Posted Jul 23rd, 2009 (1:54 pm) by Megan Gilbreth

They say everyone is Irish on St. Patrick’s Day – well if that’s true than everyone is an Irish punk rocker at a Flogging Molly show. The band’s less than ideal 7:30 time slot on Friday night at this year’s Rothbury (sandwiched between Damian Marley & NAS and The String Cheese Incident) seemed to have little impact on their turnout; Hordes of fanatical fans came out to show off their best step-rage moves, which was quite the site to see. The energy in the crowd was equally passionate throughout the Ranch stage area with fists raised and legs pumping; No matter where you were standing you felt you were at the heart of the music.

Their hour-and-a-quarter set included all the favorites spanning all four albums surprisingly evenly.
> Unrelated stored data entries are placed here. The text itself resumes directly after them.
(** * Automated-Happiness-Weather-Warehouse: a shallow embedding of the ETL scripts

    [etl_weather.py] (geocoding, weather fetch, per-city load loop),
    [etl_happiness.py] (CSV upsert loader) and the control flow of
    [generate_happiness_report.py].  External services (HTTP, the database
    server's failures, the clock) are inputs of the model; the PostgreSQL
    transaction of the single connection is explicit state. *)

From Stdlib Require Import ZArith List String Ascii Bool DecimalString Floats Lia.
Set Warnings "-register-all".

Import ListNotations.
Open Scope string_scope.

(* ------------------------------------------------------------------ *)
(** ** Python values *)

(** Exceptions raised by the scripts.  [PgError] is [psycopg2.Error]
    (and its subclasses); the others are not caught by
    [except psycopg2.Error]. *)
Inductive py_exn :=
| PgError
| KeyError
| IndexError
| TypeError
| ValueError
| RequestsError      (* requests.exceptions.RequestException *)
| JSONDecodeError
| ConnectionError_   (* the builtin ConnectionError *).

Definition is_pg_error (e : py_exn) : bool :=
  match e with PgError => true | _ => false end.

(** Values produced by [response.json()]. *)
Inductive json :=
| JNull
| JBool (b : bool)
| JInt (z : Z)
| JFloat (f : float)
| JStr (s : string)
| JArr (xs : list json)
| JObj (kvs : list (string * json)).

(** Python truthiness of a decoded JSON value. *)
Definition json_truthy (j : json) : bool :=
  match j with
  | JNull => false
  | JBool b => b
  | JInt z => negb (Z.eqb z 0)
  | JFloat f => negb (PrimFloat.eqb f 0%float)
  | JStr s => negb (String.eqb s "")
  | JArr xs => match xs with [] => false | _ => true end
  | JObj kvs => match kvs with [] => false | _ => true end
  end.

(** Python truthiness of a float (0.0 and -0.0 are falsy, NaN is truthy),
    and of an optional float ([None] is falsy). *)
Definition float_truthy (f : float) : bool := negb (PrimFloat.eqb f 0%float).

Definition opt_float_truthy (o : option float) : bool :=
  match o with None => false | Some f => float_truthy f end.

(** [d[k]] on a dict decoded by [json.loads] (the last duplicate key wins). *)
Fixpoint assoc_last (k : string) (kvs : list (string * json)) : option json :=
  match kvs with
  | [] => None
  | (k', v) :: rest =>
      match assoc_last k rest with
      | Some w => Some w
      | None => if String.eqb k k' then Some v else None
      end
  end.

Definition getkey (j : json) (k : string) : py_exn + json :=
  match j with
  | JObj kvs => match assoc_last k kvs with Some v => inr v | None => inl KeyError end
  | JArr _ | JStr _ => inl TypeError       (* list/str indices must be integers *)
  | _ => inl TypeError                     (* object is not subscriptable *)
  end.

(** [j[0]]. *)
Definition index0 (j : json) : py_exn + json :=
  match j with
  | JArr (x :: _) => inr x
  | JArr [] => inl IndexError
  | JStr (String c _) => inr (JStr (String c EmptyString))
  | JStr EmptyString => inl IndexError
  | JObj _ => inl KeyError                 (* key 0 is never a JSON key *)
  | _ => inl TypeError
  end.

Definition bind_exn {A B} (m : py_exn + A) (f : A -> py_exn + B) : py_exn + B :=
  match m with inl e => inl e | inr a => f a end.

Notation "x <- m ;; k" := (bind_exn m (fun x => k))
  (at level 61, m at next level, right associativity).

(** [str(n)] for a Python int. *)
Definition py_str_int (z : Z) : string := NilEmpty.string_of_int (Z.to_int z).

(** Python whitespace for [str.split()] / [str.strip()] (ASCII part). *)
Definition is_space (c : ascii) : bool :=
  match nat_of_ascii c with
  | 32 | 9 | 10 | 11 | 12 | 13 => true
  | _ => false
  end.

(** [s.split()]: maximal runs of non-whitespace, in order. *)
Fixpoint split_ws_aux (s : string) (cur : string) : list string :=
  match s with
  | EmptyString => if String.eqb cur "" then [] else [cur]
  | String c rest =>
      if is_space c
      then (if String.eqb cur "" then [] else [cur]) ++ split_ws_aux rest ""
      else split_ws_aux rest (cur ++ String c EmptyString)
  end.

Definition py_split_ws (s : string) : list string := split_ws_aux s "".

(** [s.split(sep)] for a one-character separator (empty fields kept). *)
Fixpoint split_on_aux (sep : ascii) (s : string) (cur : string) : list string :=
  match s with
  | EmptyString => [cur]
  | String c rest =>
      if Ascii.eqb c sep then cur :: split_on_aux sep rest ""
      else split_on_aux sep rest (cur ++ String c EmptyString)
  end.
As usual, the drunken lullabies most certainly brought the house down, “Cause we find ourselves in the same old mess / Singin' drunken lullabies.” They also sang “Float,” the title song from their latest effort released in early March, and the all-time crowd-pleaser “Rebels of the Sacred Heart.” I quite appropriately spent most of the show with my arms linked doe-see-do style with a group of charismatic strangers, collapsing in unison until the final moments of the set.

Flogging Molly, who formed in Los Angeles in 1997, is undoubtedly one of the prototypical bands of their subgenre; that said, their complexity spans far beyond the obvious boundaries associated with Irish punk. Ireland-born frontman Dennis Casey has heavily influenced the group through his lyrical reflections on his past, but at the same time, the each member of the group manages to throw some flair of individuality into the mix. In reality, this ‘individuality,’ carefully layered into each song, is the reason why Flogging Molly is still relevant today.